一方姉は幼い頃から超人だったため、ずっと親から期待されてきた存在でもある。そのため、自分のような人間にできないことがあってはならない、もっと頑張らなきゃ・・というエリート特有のプライドと我慢強さがあった。上司はそんな真面目な部下の性格を見抜き、安心してパワハラをしていたのではないだろうか。
弟の存在がキーポイント
姉の現状をしった弟は、強い。いつもは弱いのだが、幼い頃から虐げられていたため、ちょっとのことでは動じない。すっかり弱った姉を気の毒がりつつも、ちょっとウケると思っている程度にかましている。また、幼い頃から「痛み」も知っている彼は、姉の気持ち(心のペース)を尊重しながらも、会社を訴えるべくアグレッシブに動き出す。
ユーモアだらけのキャラクター
自殺とパワハラという暗いテーマにもかからず、本書は明るい。それは間違いなく個性と癖の強いキャラクターのおかげだ。なんと姉の裁判を引き受けてくれたのは、弟が通う大学の教授なのだが、彼はヤバイ。実はこの事件を担当するとき「お小遣いが稼げる!」と思っていたらしい。そしてちょっと”ひろゆき”っぽい。しかしめちゃくちゃ有能な弁護士で、相手を煽っては罠にハメて言質をとり、完全勝利に導いてしまう。この教授の面白さは半端ないので、ぜひ注目してほしい。
どんどんキミに似ていく|あらすじ・感想
<内容紹介>
何の楽しみもなく仕方なく生きている仁崎の前に、突然かつての想い人の娘が現れる。「あい」というその少女は、母親から何かあったら仁崎を頼るように言われていたといい、強制的に居候してきて・・・。
<感想>
あいはまだ十五歳の未成年だったため、勝手に保護したら仁崎は逮捕されるのでは?と、ずっとハラハラした。一応、警察には行っていたが、そこでの対応には明らかにミスがあり、なぜか二人はずっと同居できてしまっていたのだ。そのため、いつ「マトモな警察官」にバレて、処理されるのかヒヤヒヤした。ただ、仁崎は実の親よりもあいのことをきちんと育てていた。食事を与え、スマホを与え、服を買ってやり、学校に行かせ、将来的な自立の援助をした。特に仁崎から箸の持ち方を教えてもらったことで、人間関係がスムーズになったあいが「ありがとう」といったシーンにはグッとくるものがあった。ちょっとキモかったのは、仁崎があいの母親(陽子)に片想いしていたところ。たとえ過去の話であったとしても、完全に忘れているわけではなさそうに見え、あいに対し陽子の面影を探っていたところが「憧れのキミとは成就しなかったが、その娘(美少女)と一緒に暮らせるからラッキー!なんて男の幻想すぎる」と思った。
あいの母親
あいの母親は、娘に隠せないほどの自由人で、愛情に飢えていた。そのため男や薬に依存し、あいを育てることができなかった。学生時代も仁崎以外の男すべてと体の関係を持っていたらしい。そんな彼女を仁崎は愛情ではなく、同情していたのでは?その感情が保護精神だと自覚していなかったのではないかと思われ。
まとめ
この本の魅力は、なんといってもユーモアです。それもリアルなユーモアです。テーマが重い小説って、一般的に登場人物たちも深刻じゃないですか。でも、本書は違うんです。ドン底にいるからといって、それにぴったりなイメージでいようとしないからリアルなんです。

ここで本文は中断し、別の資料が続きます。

(* ===== verification/StringOps.v ===== *)
(** * Strings

    The operations of [std::string] the program uses and the helpers of
    [src/helics/common/stringOps.cpp], on lists of characters. *)

From Stdlib Require Import Ascii.
From S2P Require Import Prelude.

(** an operation on characters as one on strings *)
Definition on_chars (f : list ascii -> list ascii) (s : string) : string :=
  String.string_of_list_ascii (f (String.list_ascii_of_string s)).

(** [str.compare (pos, n, text) == 0] *)
Definition compare_at (pos n : nat) (text str : list ascii) : option bool :=
  if bool_decide (length str < pos)%nat then None
  else Some (bool_decide (take n (drop pos str) = text)).

Definition front (str : list ascii) : option ascii := head str.
Definition back (str : list ascii) : option ascii := last str.
Definition pop_back (str : list ascii) : list ascii := take (pred (length str)) str.

Definition quote : ascii := "034"%char.
Definition single : ascii := "'"%char.

(** The literal that should end with the form feed holds the parenthesis that
    was meant to close the call. *)
Definition whiteSpaceCharacters : list ascii :=
  [" "; "009"; "010"; "013"; "007"; "011"; "012"; ")"]%char ++ ["000"%char].

Definition is_space (c : ascii) : bool := bool_decide (c ∈ whiteSpaceCharacters).

Fixpoint drop_space (str : list ascii) : list ascii :=
  match str with
  | c :: str' => if is_space c then drop_space str' else str
  | [] => []
  end.

(** from the first to the last character that is not white space *)
Definition trim (str : list ascii) : list ascii := reverse (drop_space (reverse (drop_space str))).

Definition removeQuotes (str : list ascii) : list ascii :=
  let newString := trim str in
  match front newString with
  | Some c =>
      if (bool_decide (c = quote) || bool_decide (c = single) || bool_decide (c = "`"%char)) &&
         bool_decide (back newString = Some c)
      then drop 1 (pop_back newString) else newString
  | None => newString
  end.

(** [convertToLowerCase] *)
Definition tolower (c : ascii) : ascii :=
  let n := N_of_ascii c in
  if ((65 <=? n) && (n <=? 90))%N then ascii_of_N (n + 32) else c.

Fixpoint lower (s : string) : string :=
  match s with
  | EmptyString => EmptyString
  | String a s' => String (tolower a) (lower s')
  end.

(** ** Numbers in decimal *)

(** the exceptions of the standard library *)
Inductive std_exn := invalid_argument (what : string) | out_of_range.

Definition char_digit (d : Z) : ascii := ascii_of_N (Z.to_N (48 + d)).
Definition digit_value (c : ascii) : Z := Z.of_N (N_of_ascii c) - 48.
Definition is_decimal (c : ascii) : bool := (0 <=? digit_value c) && (digit_value c <=? 9).

(** [std::to_string] of an [int] that is not negative: ten digits are enough *)
Fixpoint digits_up_to (n : nat) (z : Z) : list ascii :=
  match n with
  | O => []
  | S n => (if z <? 10 then [] else digits_up_to n (z / 10)) ++ [char_digit (z mod 10)]
  end.
Definition to_string (z : Z) : list ascii := digits_up_to 10 z.

(** the digits at the front, read behind [acc] *)
Fixpoint read_digits (acc : Z) (str : list ascii) : Z :=
  match str with
  | c :: rest => if is_decimal c then read_digits (10 * acc + digit_value c) rest else acc
  | [] => acc
  end.

(** white space of the C locale *)
Definition is_blank (c : ascii) : bool := bool_decide (c ∈ [" "; "009"; "010"; "011"; "012"; "013"]%char).
Fixpoint drop_blank (str : list ascii) : list ascii :=
  match str with c :: rest => if is_blank c then drop_blank rest else str | [] => [] end.

(** [std::stoi]: what stands behind the number does not matter *)
Definition stoi (str : list ascii) : std_exn + Z :=
  let str := drop_blank str in
  let '(sign, str) := match str with
                      | c :: rest => if bool_decide (c = "-"%char) then (-1, rest)
                                     else if bool_decide (c = "+"%char) then (1, rest) else (1, str)
                      | [] => (1, str)
                      end in
  match str with
  | c :: _ =>
      if is_decimal c then
        let v := sign * read_digits 0 str in
        if bool_decide (in_signed 32 v) then inr v else inl out_of_range
      else inl (invalid_argument "stoi")
  | [] => inl (invalid_argument "stoi")
  end.

(** ** Searches *)

(** [str.find (pat)] *)
Fixpoint find (pat str : list ascii) : option nat :=
  if bool_decide (take (length pat) str = pat) then Some O
  else match str with [] => None | _ :: rest => S <$> find pat rest end.

(** [str.find_last_of (c)] *)
Fixpoint find_last_of (c : ascii) (str : list ascii) : option nat :=
  match str with
  | [] => None
  | d :: rest =>
      match find_last_of c rest with
      | Some n => Some (S n)
      | None => if bool_decide (d = c) then Some O else None
      end
  end.

Lemma digit_value_char d : 0 <= d < 10 -> digit_value (char_digit d) = d.
Proof. intros Hd. unfold digit_value, char_digit. rewrite N_ascii_embedding by lia. lia. Qed.

Lemma is_decimal_char d : 0 <= d < 10 -> is_decimal (char_digit d) = true.
Proof. intros Hd. unfold is_decimal. rewrite digit_value_char by done. lia. Qed.

Lemma read_digits_app n : forall z acc rest, 0 <= z < 10 ^ Z.of_nat n -> (0 < n)%nat ->
  exists k, read_digits acc (digits_up_to n z ++ rest) = read_digits (acc * 10 ^ k + z) rest /\ 0 < k.
Proof.
  induction n as [|n IH]; intros z acc rest Hz Hn; [lia|]. cbn [digits_up_to].
  assert (0 <= z mod 10 < 10) as Hm by (apply Z.mod_pos_bound; lia).
  rewrite <- app_assoc. destruct (Z.ltb_spec z 10) as [Hlt|Hge].
  - exists 1. split; [|lia]. cbn [app read_digits]. rewrite is_decimal_char, digit_value_char by done.
    f_equal. rewrite Z.mod_small by lia. lia.
  - assert (0 <= z / 10 < 10 ^ Z.of_nat n) as Hd.
    { split; [apply Z.div_pos; lia|]. apply Z.div_lt_upper_bound; [lia|].
      rewrite Nat2Z.inj_succ, Z.pow_succ_r in Hz by lia. lia. }
    assert (0 < n)%nat by (destruct n; [cbn in Hz; lia|lia]).
    destruct (IH (z / 10) acc ([char_digit (z mod 10)] ++ rest) Hd ltac:(done)) as (k & -> & Hk).
    exists (Z.succ k). split; [|lia]. cbn [app read_digits]. rewrite is_decimal_char, digit_value_char by done.
    f_equal. rewrite Z.pow_succ_r by lia. pose proof (Z_div_mod_eq_full z 10). lia.
Qed.

Lemma digits_head n z : (0 < n)%nat -> 0 <= z -> exists c rest, digits_up_to n z = c :: rest /\ is_decimal c = true.
Proof.
  revert z. induction n as [|n IH]; intros z Hn Hz; [lia|]. cbn [digits_up_to].
  assert (is_decimal (char_digit (z mod 10)) = true) by (apply is_decimal_char, Z.mod_pos_bound; lia).
  destruct (z <? 10); [by eexists _, _|]. destruct n as [|n]; [by eexists _, _|].
  destruct (IH (z / 10)) as (c & rest & -> & Hc); [lia|apply Z.div_pos; lia|]. by eexists _, _.
Qed.

(** A number that was written is read back. *)
Lemma stoi_to_string z : 0 <= z < 2 ^ 31 -> stoi (to_string z) = inr z.
Proof.
  intros Hz. destruct (digits_head 10 z) as (c & rest & E & Hc); [lia|lia|].
  assert (is_blank c = false /\ c <> "-"%char /\ c <> "+"%char) as (Hb & Hm & Hp).
  { unfold is_blank. split_and!; [apply bool_decide_eq_false; rewrite !elem_of_cons, elem_of_nil; intros Hin|..].
    all: try intros ->; try discriminate Hc. all: repeat destruct Hin as [Hin|Hin]; subst; discriminate Hc || done. }
  unfold stoi, to_string. rewrite E. cbn [drop_blank]. rewrite Hb, !bool_decide_false, Hc by done.
  rewrite <- E, <- (app_nil_r (digits_up_to 10 z)).
  destruct (read_digits_app 10 z 0 []) as (k & -> & Hk); [cbn; lia|lia|]. cbn [read_digits].
  rewrite Z.mul_0_l, Z.mul_1_l. by rewrite bool_decide_true by (unfold in_signed; cbn; lia).
Qed.

Lemma find_last_of_app c l r : c ∉ r -> find_last_of c (l ++ c :: r) = Some (length l).
Proof.
  intros Hr. assert (find_last_of c r = None) as En.
  { induction r as [|d r IH]; [done|]. apply not_elem_of_cons in Hr as [Hd Hr]. cbn. by rewrite IH, bool_decide_false. }
  induction l as [|d l IH]; cbn; [by rewrite En, bool_decide_true|]. by rewrite IH.
Qed.

Lemma decimal_digits n z : 0 <= z -> Forall (fun c => is_decimal c = true) (digits_up_to n z).
Proof.
  revert z. induction n as [|n IH]; intros z Hz; [constructor|]. cbn [digits_up_to]. apply Forall_app. split.
  - case_if; [constructor|]. apply IH, Z.div_pos; lia.
  - constructor; [|constructor]. apply is_decimal_char, Z.mod_pos_bound. lia.
Qed.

『姉が壊れた。』の弟くんがまさにそうで。彼は「敦」というのですが、弱った姉が幼児退行したときに昔の呼び方「あっくん」と言っちゃうんですね。普通だったらそんなふうになってしまった姉にショックを受ける弟という展開になりそうなところを、本書は「うっそwあんな性格悪かった姉があっくんとかくっそウケるww」と堪えきれずに爆笑してしまう弟という展開に仕上げちゃうんですね。

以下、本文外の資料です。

(* ===== verification/HTime.v ===== *)
(** * Simulation time

    Models [src/helics/common/timeRepresentation.hpp] and the type [Time] of
    [src/helics/core/helics-time.hpp]: a time is a signed 64-bit count of
    ticks, 10^N of them per second (N = 9 in the default build).  Floating
    point conversions are computed on IEEE binary64 numbers ([spec_float] at
    53 bits of mantissa), so they run inside the kernel.  *)

From Stdlib Require Import SpecFloat.
From S2P Require Import Prelude.

(** ** Choices the C++ standard leaves to the platform

    Whether plain [char] is signed, the byte order of the host, and what an
    out-of-range conversion from [double] to [int] produces.  The components
    take them as a parameter. *)
Class Platform := {
  char_is_signed : bool;
  isLittleEndian : bool;
  wide_double_to_int : spec_float -> Z;
}.

(** The usual x86-64 choices: signed [char], little endian; the conversion
    instruction returns the "integer indefinite" value. *)
Definition x86_64 : Platform := {|
  char_is_signed := true;
  isLittleEndian := true;
  wide_double_to_int := fun _ => - 2 ^ 31;
|}.

(** ** Binary64 arithmetic *)

Module Double.
Definition double := spec_float.
Definition of_Z (z : Z) : double := binary_normalize 53 1024 z 0 false.
Definition add (a b : double) : double := SFadd 53 1024 a b.
Definition sub (a b : double) : double := SFsub 53 1024 a b.
Definition mul (a b : double) : double := SFmul 53 1024 a b.
Definition div (a b : double) : double := SFdiv 53 1024 a b.
Definition ltb (a b : double) : bool := SFltb a b.
Definition leb (a b : double) : bool := SFleb a b.
(** the literal [0.5] *)
Definition half : double := div (of_Z 1) (of_Z 2).

(** Rounding towards zero, as a conversion to an integer type does; [None]
    when there is no integer to convert to. *)
Definition trunc (d : double) : option Z :=
  match d with
  | S754_zero _ => Some 0
  | S754_finite s m e =>
      let mag := if 0 <=? e then Z.pos m * 2 ^ e else Z.pos m / 2 ^ (- e) in
      Some (if s then - mag else mag)
  | _ => None
  end.

(** [std::ceil], as the integer it denotes. *)
Definition ceil (d : double) : option Z :=
  match d with
  | S754_zero _ => Some 0
  | S754_finite s m e =>
      Some (if 0 <=? e then (if s then - Z.pos m else Z.pos m) * 2 ^ e
            else - ((if s then Z.pos m else - Z.pos m) / 2 ^ (- e)))
  | _ => None
  end.
End Double.

(** ** Units *)

Module Units.
Inductive time_units :=
  | ps | ns | us | ms | s | sec | minutes | hr | day | week.

#[export] Instance time_units_eq_dec : EqDecision time_units.
Proof. solve_decision. Defined.
End Units.

(** ** Counting ticks: [count_time<N>] *)

Module CountTime.
Import Units.
Section WithN.
Context (N : Z).

Definition fac10 (n : Z) : Z := 10 ^ n.
Definition iFactor : Z := fac10 N.
Definition dFactor : Double.double := Double.of_Z (fac10 N).
Definition ddivFactor : Double.double := Double.div (Double.of_Z 1) dFactor.

Definition maxVal : Z := 2 ^ 63 - 1.
Definition minVal : Z := - 2 ^ 63 + 1.
Definition zeroVal : Z := 0.
Definition epsilon : Z := 1.

(** from [std::chrono::nanoseconds] *)
Definition convert_ns (count : Z) : Z :=
  if 9 <=? N then int64 (count * fac10 (N - 9)) else Z.quot count (fac10 (9 - N)).

Definition toDouble (val : Z) : Double.double :=
  Double.add (Double.of_Z (Z.quot val iFactor))
             (Double.mul (Double.of_Z (Z.rem val iFactor)) ddivFactor).

Definition quick_round (val : Double.double) : option Z :=
  Double.trunc (if Double.leb (Double.of_Z 0) val then Double.add val Double.half
                else Double.sub val Double.half).

(** from a number of seconds; the guards keep the rounded value in range *)
Definition convert (t : Double.double) : Z :=
  if Double.ltb (toDouble (minVal + 10000)) t then
    if Double.ltb t (toDouble (maxVal - 10000)) then
      default minVal (quick_round (Double.mul t dFactor))
    else maxVal
  else minVal.

Definition seconds (val : Z) : Z := Z.quot val iFactor.

Definition toCount (val : Z) (units : time_units) : Z :=
  match units with
  | ps => if 12 <=? N then Z.quot val (fac10 (N - 12)) else int64 (val * fac10 (12 - N))
  | ns => if 9 <=? N then Z.quot val (fac10 (N - 9)) else int64 (val * fac10 (9 - N))
  | us => if 6 <=? N then Z.quot val (fac10 (N - 6)) else int64 (val * fac10 (6 - N))
  | ms => if 3 <=? N then Z.quot val (fac10 (N - 3)) else int64 (val * fac10 (3 - N))
  | minutes => Z.quot val (int64 (iFactor * 60))
  | hr => Z.quot val (int64 (iFactor * 3600))
  | day => Z.quot val (int64 (iFactor * 86400))
  | s | sec | _ => seconds val
  end.

Definition fromCount (val : Z) (units : time_units) : Z :=
  match units with
  | ps => if 12 <=? N then int64 (val * fac10 (N - 12)) else Z.quot val (fac10 (12 - N))
  | ns => if 9 <=? N then int64 (val * fac10 (N - 9)) else Z.quot val (fac10 (9 - N))
  | us => if 6 <=? N then int64 (val * fac10 (N - 6)) else Z.quot val (fac10 (6 - N))
  | ms => if 3 <=? N then int64 (val * fac10 (N - 3)) else Z.quot val (fac10 (3 - N))
  | minutes => int64 (int64 (val * 60) * iFactor)
  | hr => int64 (int64 (val * 3600) * iFactor)
  | day => int64 (int64 (val * 86400) * iFactor)
  | s | sec | _ => int64 (val * iFactor)
  end.

(** The ticks one count of a unit stands for in the code, when the unit is
    not finer than a tick. *)
Definition ticks_per (units : time_units) : option Z :=
  match units with
  | ps => if 12 <=? N then Some (10 ^ (N - 12)) else None
  | ns => if 9 <=? N then Some (10 ^ (N - 9)) else None
  | us => if 6 <=? N then Some (10 ^ (N - 6)) else None
  | ms => if 3 <=? N then Some (10 ^ (N - 3)) else None
  | s | sec | week => Some (10 ^ N)
  | minutes => Some (60 * 10 ^ N)
  | hr => Some (3600 * 10 ^ N)
  | day => Some (86400 * 10 ^ N)
  end.
End WithN.
End CountTime.

(** ** [TimeRepresentation<count_time<9>>]

    The default [Time]; only the tick count is data, so a time is its code.
    The orderings and equality of the class are those of the codes. *)

Abbreviation Time := Z (only parsing).
Definition ticksExp : Z := 9.

Module T.
Definition maxVal : Time := CountTime.maxVal.
Definition minVal : Time := CountTime.minVal.
Definition timeZero : Time := CountTime.zeroVal.
Definition timeEpsilon : Time := CountTime.epsilon.
Definition opp (a : Time) : Time := int64 (- a).
Definition negEpsilon : Time := opp timeEpsilon.
Definition add (a b : Time) : Time := int64 (a + b).
Definition sub (a b : Time) : Time := int64 (a - b).
(** [int * Time] and [Time * int] *)
Definition muli (a : Time) (k : Z) : Time := int64 (a * k).
(** [Time / int]: division by zero has no result *)
Definition divi (a : Time) (k : Z) : option Time :=
  if k =? 0 then None else Some (int64 (Z.quot a k)).
Definition modt (a b : Time) : option Time :=
  if b =? 0 then None else Some (Z.rem a b).
(** conversion from and to seconds *)
Definition of_double (t : Double.double) : Time := CountTime.convert ticksExp t.
Definition to_double (t : Time) : Double.double := CountTime.toDouble ticksExp t.
Definition of_count (n : Z) (units : Units.time_units) : Time := CountTime.fromCount ticksExp n units.
Definition to_count (t : Time) (units : Units.time_units) : Z := CountTime.toCount ticksExp t units.
(** [Time / Time]: a ratio, not a time *)
Definition ratio (a b : Time) : Double.double := Double.div (to_double a) (to_double b).
(** the conversion of the literal [-1] *)
Definition minusOne : Time := of_double (Double.of_Z (-1)).
End T.

Infix "+t" := T.add (at level 50, left associativity) : helics_scope.
Infix "-t" := T.sub (at level 50, left associativity) : helics_scope.
Infix "*t" := T.muli (at level 40, left associativity) : helics_scope.

Definition valid_time (t : Time) : Prop := T.minVal <= t <= T.maxVal.

#[export] Instance valid_time_dec t : Decision (valid_time t).
Proof. unfold valid_time. apply _. Defined.

(** [static_cast<int> (std::ceil (d))] *)
Definition ceil_to_int `{Platform} (d : Double.double) : Z :=
  match Double.ceil d with
  | Some z => if decide (in_signed 32 z) then z else wide_double_to_int d
  | None => wide_double_to_int d
  end.

(** ** Laws of tick arithmetic *)

Lemma maxVal_eq : T.maxVal = 9223372036854775807. Proof. reflexivity. Qed.
Lemma minVal_eq : T.minVal = -9223372036854775807. Proof. reflexivity. Qed.

(** Arithmetic goals about times: expose the extreme values to [lia]. *)
Ltac time_lia :=
  unfold valid_time, T.timeZero, T.timeEpsilon, T.negEpsilon, CountTime.zeroVal, CountTime.epsilon in *;
  rewrite ?maxVal_eq, ?minVal_eq in *; lia.

Lemma tadd_exact a b : valid_time (a + b) -> a +t b = a + b.
Proof. intros Hab. apply swrap_id; [lia|]. unfold in_signed. time_lia. Qed.

Lemma tsub_exact a b : valid_time (a - b) -> a -t b = a - b.
Proof. intros Hab. apply swrap_id; [lia|]. unfold in_signed. time_lia. Qed.

Lemma topp_exact a : valid_time a -> T.opp a = - a.
Proof. intros Ha. apply swrap_id; [lia|]. unfold in_signed. time_lia. Qed.

Lemma tmuli_exact a k : valid_time (a * k) -> a *t k = a * k.
Proof. intros Hab. apply swrap_id; [lia|]. unfold in_signed. time_lia. Qed.

#[export] Hint Rewrite tadd_exact tsub_exact topp_exact tmuli_exact using time_lia : helics.

Module CountTimeFacts.
Import Units CountTime.

Lemma fac10_pos n : 0 <= n -> 0 < fac10 n.
Proof. intros. apply Z.pow_pos_nonneg; lia. Qed.

(** [fromCount] multiplies by the ticks of the unit, with the wrap-around
    of the 64-bit product. *)
Lemma fromCount_ticks N v u k :
  0 <= N -> ticks_per N u = Some k -> fromCount N v u = int64 (v * k).
Proof.
  intros HN. destruct u; cbn [ticks_per fromCount]; unfold iFactor, fac10.
  all: try (case_if; [|done]).
  all: intros [= <-]; try done.
  all: apply swrap_congr; [lia|]; rewrite Z.mul_comm, <- Zmult_mod_idemp_r,
         swrap_mod, Zmult_mod_idemp_r by lia; f_equal; lia.
Qed.

Lemma toCount_ticks N v u k :
  0 <= N -> in_signed 64 k -> ticks_per N u = Some k -> toCount N v u = Z.quot v k.
Proof.
  intros HN Hk. destruct u; cbn [ticks_per toCount]; unfold seconds, iFactor, fac10.
  all: try (case_if; [|done]).
  all: intros [= <-]; try done.
  all: rewrite swrap_id by (rewrite ?(Z.mul_comm (10 ^ N)); lia || done);
       f_equal; lia.
Qed.

Lemma ticks_per_pos N u k : 0 <= N -> ticks_per N u = Some k -> 0 < k.
Proof.
  intros HN. pose proof (Z.pow_pos_nonneg 10 N ltac:(lia) HN).
  destruct u; cbn [ticks_per]; try case_if; breflect; intros [= <-]; try lia;
    apply Z.pow_pos_nonneg; lia.
Qed.
End CountTimeFacts.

敦の知る姉は自分がやったことも弟のせいにするような、まったく自虐的ではない人間です。だからこそ、今のしおらしい姉を見ると「気色悪い」「やっと反省したか」と思ってしまうわけです。この決して「かわいそう」だけではない本音がとてもリアルで、イイ感じに肩の力が抜けていていいなと思いました。

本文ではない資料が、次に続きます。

(* ===== verification/CoreData.v ===== *)
(** * Messages of the endpoint interface

    Models the [Message] class and [matchingTypes] of
    [src/helics/core/core-data.hpp] and [core-data.cpp].  A [data_block] is an
    adapter over a [std::string], so it is the string. *)

From S2P Require Import Prelude HTime.

Record Message := mkMessage {
  time : Time;
  flags : Z;
  messageID : Z;
  data : string;
  dest : string;
  source : string;
  original_source : string;
  original_dest : string;
}.

#[export] Instance Message_settable : Settable Message := fun r =>
  mkMessage (time r) (flags r) (messageID r) (data r) (dest r) (source r) (original_source r)
    (original_dest r).

#[export] Instance Message_eq_dec : EqDecision Message.
Proof. solve_decision. Defined.

Definition empty_message : Message := mkMessage T.timeZero 0 0 "" "" "" "" "".

Definition is_empty (str : string) : bool := bool_decide (str = ""%string).

(** A message holds something when it has data, a source or a destination. *)
Definition isValid (m : Message) : bool :=
  if negb (is_empty (data m)) then true
  else if negb (is_empty (source m)) then true else negb (is_empty (dest m)).

(** ** Type compatibility *)

Definition global_match_strings : list string := ["any"; "all"; "data"; "string"; "block"]%string.

(** [str.compare (0, 3, "def") == 0]: the first three characters, or all of
    them when there are fewer, are compared with the literal *)
Definition has_def_prefix (str : string) : bool :=
  bool_decide (String.substring 0 3 str = "def"%string).

Definition matchingTypes (type1 type2 : string) : bool :=
  if bool_decide (type1 = type2) then true
  else if is_empty type1 || is_empty type2 then true
  else if has_def_prefix type1 || has_def_prefix type2 then true
  else if bool_decide (type1 ∈ global_match_strings) then true
  else bool_decide (type2 ∈ global_match_strings).

Lemma matchingTypes_sym a b : matchingTypes a b = matchingTypes b a.
Proof.
  unfold matchingTypes. rewrite (bool_decide_ext (a = b) (b = a)) by (split; congruence).
  case_bool_decide; [done|].
  rewrite (orb_comm (is_empty a)), (orb_comm (has_def_prefix a)).
  repeat case_match; try done.
Qed.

そんなところがとても「新しい表現だな」と思ったのですが、それと同時に敦はちゃんと「あんなに無敵だった姉をけちょんけちょんにした上司を許せない」とも言っています。姉ざまぁな半面、身内を傷つけられた怒りも人一倍強いのです。そこはやっぱ弟だからね。鬱になった姉に理解のない母にも怒って、姉と接触しないように先回りしてくれたり、とにかく「痒い所に手が届く男」なのです。すばらしい。ただ、この優しさは悪い人に搾取されないように気をつけなーとも思いました。
さて、さいごに恒例の「総評」をしておわります。
評価:4/5
惜しくも満点ならず!『姉が壊れた。』『どんどんキミに似ていく』どちらも、ヒス女性を優男が救うという設定だったので、どちらかは違うタイプの人間模様が見たかったかも。というか男たち、(パワハラ上司とあいの父以外)めちゃくちゃ良い人。ここには書いていないサブキャラもみんな愛おしいやつらで好き。ある意味パワハラ上司も読みどころある存在だったので、あの面白弁護士みたいな人とひたすら対決する話も読んでみたいなー。次作に期待しています。
以上、レビューでした!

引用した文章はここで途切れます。